▸ Your goal
Restate all of the data precisely, omitting nothing.

"""

Lemma flat_app l1 l2 : flat (l1 ++ l2) = cat (flat l1) (flat l2).
Proof.
  induction l1 as [|a l1 IH]; [symmetry; apply cat_nil_l|].
  change (cat a (flat (l1 ++ l2)) = cat (cat a (flat l1)) (flat l2)). by rewrite IH, cat_assoc.
Qed.

Lemma flat_join ll : flat (mjoin ll) = flat (flat <$> ll).
Proof.
  induction ll as [|l ll IH]; [done|].
  change (flat (l ++ mjoin ll) = cat (flat l) (flat (flat <$> ll))). by rewrite flat_app, IH.
Qed.

(** A list with indices, as a loop over the indices produces it. *)
Lemma imap_seq_load {A} (f : nat -> A -> rtext) (g : nat -> rtext) (l : list A) :
  (forall i x, l !! i = Some x -> g i = f i x) -> g <$> seq 0 (length l) = imap f l.
Proof.
  intros Hg. apply list_eq. intros i. rewrite list_lookup_fmap, list_lookup_imap.
  destruct (l !! i) as [x|] eqn:E; cbn.
  - rewrite lookup_seq_lt by (by eapply lookup_lt_Some). cbn. f_equal. by apply Hg.
  - rewrite lookup_seq_ge; [done|]. by apply lookup_ge_None_1.
Qed.

(** ** What the buffer holds *)

Section proofs.
Context (bufLen : nat) (beyond : list Z).

(** What fits of [s]. *)
Definition clip (s : list Z) : list Z := take (bufLen - 1) s.

(** The buffer starts with what fits of [s], the position is behind it, and what follows the
    first [bufLen] places is [beyond]. *)
Record holds (pos : nat) (buf s : list Z) : Prop := {
  ho_pos : pos = length (clip s);
  ho_nul : no_nul s;
  ho_buf : exists rest, buf = clip s ++ rest;
  ho_len : bufLen <= length buf;
  ho_beyond : drop bufLen buf = beyond;
}.

Lemma drop_beyond (l : list Z) x y rest : length l < bufLen -> drop bufLen (l ++ x :: rest) = drop bufLen (l ++ y :: rest).
Proof.
  intros Hl. rewrite !drop_app_ge by lia. destruct (bufLen - length l) as [|k] eqn:E; [lia|done].
Qed.

Lemma clip_length s : length (clip s) = Nat.min (bufLen - 1) (length s).
Proof. apply length_take. Qed.

(** A character for which there is room, and a text for which there is none. *)
Lemma put_ok pos buf s c :
  holds pos buf s -> pos + 1 < bufLen -> c <> 0%Z ->
  exists buf', store buf pos c = Some buf' /\ holds (S pos) buf' (s ++ [c]).
Proof.
  intros [Hp Hn (rest & ->) Hl Hbeyond] Hroom Hc. rewrite clip_length in Hp.
  assert (Hs : clip s = s) by (apply firstn_all2; lia).
  assert (Hsc : clip (s ++ [c]) = s ++ [c]) by (apply firstn_all2; rewrite length_app; cbn [length]; lia).
  rewrite Hs in *. rewrite length_app in Hl. destruct rest as [|x rest]; [cbn [length] in Hl; lia|].
  assert (pos = length s) as -> by lia. rewrite store_middle. eexists; split; [done|]. split.
  - rewrite Hsc, length_app. cbn [length]. lia.
  - apply no_nul_app; [done|]. by apply Forall_singleton.
  - exists rest. by rewrite Hsc, <- app_assoc.
  - rewrite length_app. cbn [length] in *. lia.
  - rewrite <- Hbeyond. apply drop_beyond. lia.
Qed.

Lemma full_ok pos buf s x : holds pos buf s -> ~ pos + 1 < bufLen -> no_nul x -> holds pos buf (s ++ x).
Proof.
  intros [Hp Hn (rest & ->) Hl Hbeyond] Hfull Hx. rewrite clip_length in Hp.
  assert (E : clip (s ++ x) = clip s) by (apply take_app_le; lia).
  split; [by rewrite E, clip_length|by apply no_nul_app|exists rest; by rewrite E|done|done].
Qed.

(** ** What an append writes *)

(** [f] appends the text [x], as far as it fits. *)
Definition writes (f : list Z -> nat -> option (nat * list Z)) (x : rtext) : Prop :=
  forall pos buf s y, x = Some y -> holds pos buf s ->
    exists n buf', f buf pos = Some (n, buf') /\ holds (pos + n) buf' (s ++ y).

(** The same of a sequence of appends with the position [base + written]. *)
Definition chain (base : nat) (g : nat * list Z -> option (nat * list Z)) (x : rtext) : Prop :=
  forall written buf s y, x = Some y -> holds (base + written) buf s ->
    exists n buf', g (written, buf) = Some (n, buf') /\ holds (base + n) buf' (s ++ y).

Lemma appendStr_loop_ok str buf pos written s :
  no_nul str -> holds (pos + written) buf s ->
  exists n buf', appendStr_loop bufLen str buf pos written = Some (n, buf') /\ holds (pos + n) buf' (s ++ str).
Proof.
  intros Hstr. revert written buf s. induction Hstr as [|c str Hc Hstr IH]; intros written buf s Hs; cbn [appendStr_loop].
  { exists written, buf. by rewrite app_nil_r. }
  case_decide as Hroom.
  - destruct (put_ok _ _ _ c Hs Hroom Hc) as (buf1 & -> & H1). cbn [mbind option_bind].
    rewrite <- Nat.add_succ_r in H1. destruct (IH _ _ _ H1) as (n & buf2 & -> & H2).
    exists n, buf2. by rewrite <- app_assoc in H2.
  - exists written, buf. split; [done|]. apply full_ok; [done..|]. by constructor.
Qed.

Lemma writes_str str : no_nul str -> writes (appendStr bufLen str) (Some str).
Proof.
  intros Hstr pos buf s y [= <-] Hs. apply appendStr_loop_ok; [done|]. by rewrite Nat.add_0_r.
Qed.

Lemma writes_char c : c <> 0%Z -> writes (appendChar bufLen c) (Some [c]).
Proof.
  intros Hc pos buf s y [= <-] Hs. unfold appendChar. case_decide as Hroom.
  - destruct (put_ok _ _ _ c Hs Hroom Hc) as (buf' & -> & H'). exists 1, buf'. by rewrite Nat.add_1_r.
  - exists 0, buf. rewrite Nat.add_0_r. split; [done|]. apply full_ok; [done..|]. by apply Forall_singleton.
Qed.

"""

▸ Solution
Lemma flat_app l1 l2 : flat (l1 ++ l2) = cat (flat l1) (flat l2).
Proof.
  induction l1 as [|a l1 IH]; [symmetry; apply cat_nil_l|].
  change (cat a (flat (l1 ++ l2)) = cat (cat a (flat l1)) (flat l2)). by rewrite IH, cat_assoc.
Qed.

Lemma flat_join ll : flat (mjoin ll) = flat (flat <$> ll).
Proof.
  induction ll as [|l ll IH]; [done|].
  change (flat (l ++ mjoin ll) = cat (flat l) (flat (flat <$> ll))). by rewrite flat_app, IH.
Qed.

(** A list with indices, as a loop over the indices produces it. *)
Lemma imap_seq_load {A} (f : nat -> A -> rtext) (g : nat -> rtext) (l : list A) :
  (forall i x, l !! i = Some x -> g i = f i x) -> g <$> seq 0 (length l) = imap f l.
Proof.
  intros Hg. apply list_eq. intros i. rewrite list_lookup_fmap, list_lookup_imap.
  destruct (l !! i) as [x|] eqn:E; cbn.
  - rewrite lookup_seq_lt by (by eapply lookup_lt_Some). cbn. f_equal. by apply Hg.
  - rewrite lookup_seq_ge; [done|]. by apply lookup_ge_None_1.
Qed.

(** ** What the buffer holds *)

Section proofs.
Context (bufLen : nat) (beyond : list Z).

(** What fits of [s]. *)
Definition clip (s : list Z) : list Z := take (bufLen - 1) s.

(** The buffer starts with what fits of [s], the position is behind it, and what follows the
    first [bufLen] places is [beyond]. *)
Record holds (pos : nat) (buf s : list Z) : Prop := {
  ho_pos : pos = length (clip s);
  ho_nul : no_nul s;
  ho_buf : exists rest, buf = clip s ++ rest;
  ho_len : bufLen <= length buf;
  ho_beyond : drop bufLen buf = beyond;
}.

Lemma drop_beyond (l : list Z) x y rest : length l < bufLen -> drop bufLen (l ++ x :: rest) = drop bufLen (l ++ y :: rest).
Proof.
  intros Hl. rewrite !drop_app_ge by lia. destruct (bufLen - length l) as [|k] eqn:E; [lia|done].
Qed.

Lemma clip_length s : length (clip s) = Nat.min (bufLen - 1) (length s).
Proof. apply length_take. Qed.

(** A character for which there is room, and a text for which there is none. *)
Lemma put_ok pos buf s c :
  holds pos buf s -> pos + 1 < bufLen -> c <> 0%Z ->
  exists buf', store buf pos c = Some buf' /\ holds (S pos) buf' (s ++ [c]).
Proof.
  intros [Hp Hn (rest & ->) Hl Hbeyond] Hroom Hc. rewrite clip_length in Hp.
  assert (Hs : clip s = s) by (apply firstn_all2; lia).
  assert (Hsc : clip (s ++ [c]) = s ++ [c]) by (apply firstn_all2; rewrite length_app; cbn [length]; lia).
  rewrite Hs in *. rewrite length_app in Hl. destruct rest as [|x rest]; [cbn [length] in Hl; lia|].
  assert (pos = length s) as -> by lia. rewrite store_middle. eexists; split; [done|]. split.
  - rewrite Hsc, length_app. cbn [length]. lia.
  - apply no_nul_app; [done|]. by apply Forall_singleton.
  - exists rest. by rewrite Hsc, <- app_assoc.
  - rewrite length_app. cbn [length] in *. lia.
  - rewrite <- Hbeyond. apply drop_beyond. lia.
Qed.

Lemma full_ok pos buf s x : holds pos buf s -> ~ pos + 1 < bufLen -> no_nul x -> holds pos buf (s ++ x).
Proof.
  intros [Hp Hn (rest & ->) Hl Hbeyond] Hfull Hx. rewrite clip_length in Hp.
  assert (E : clip (s ++ x) = clip s) by (apply take_app_le; lia).
  split; [by rewrite E, clip_length|by apply no_nul_app|exists rest; by rewrite E|done|done].
Qed.

(** ** What an append writes *)

(** [f] appends the text [x], as far as it fits. *)
Definition writes (f : list Z -> nat -> option (nat * list Z)) (x : rtext) : Prop :=
  forall pos buf s y, x = Some y -> holds pos buf s ->
    exists n buf', f buf pos = Some (n, buf') /\ holds (pos + n) buf' (s ++ y).

(** The same of a sequence of appends with the position [base + written]. *)
Definition chain (base : nat) (g : nat * list Z -> option (nat * list Z)) (x : rtext) : Prop :=
  forall written buf s y, x = Some y -> holds (base + written) buf s ->
    exists n buf', g (written, buf) = Some (n, buf') /\ holds (base + n) buf' (s ++ y).

Lemma appendStr_loop_ok str buf pos written s :
  no_nul str -> holds (pos + written) buf s ->
  exists n buf', appendStr_loop bufLen str buf pos written = Some (n, buf') /\ holds (pos + n) buf' (s ++ str).
Proof.
  intros Hstr. revert written buf s. induction Hstr as [|c str Hc Hstr IH]; intros written buf s Hs; cbn [appendStr_loop].
  { exists written, buf. by rewrite app_nil_r. }
  case_decide as Hroom.
  - destruct (put_ok _ _ _ c Hs Hroom Hc) as (buf1 & -> & H1). cbn [mbind option_bind].
    rewrite <- Nat.add_succ_r in H1. destruct (IH _ _ _ H1) as (n & buf2 & -> & H2).
    exists n, buf2. by rewrite <- app_assoc in H2.
  - exists written, buf. split; [done|]. apply full_ok; [done..|]. by constructor.
Qed.

Lemma writes_str str : no_nul str -> writes (appendStr bufLen str) (Some str).
Proof.
  intros Hstr pos buf s y [= <-] Hs. apply appendStr_loop_ok; [done|]. by rewrite Nat.add_0_r.
Qed.

Lemma writes_char c : c <> 0%Z -> writes (appendChar bufLen c) (Some [c]).
Proof.
  intros Hc pos buf s y [= <-] Hs. unfold appendChar. case_decide as Hroom.
  - destruct (put_ok _ _ _ c Hs Hroom Hc) as (buf' & -> & H'). exists 1, buf'. by rewrite Nat.add_1_r.
  - exists 0, buf. rewrite Nat.add_0_r. split; [done|]. apply full_ok; [done..|]. by apply Forall_singleton.
Qed.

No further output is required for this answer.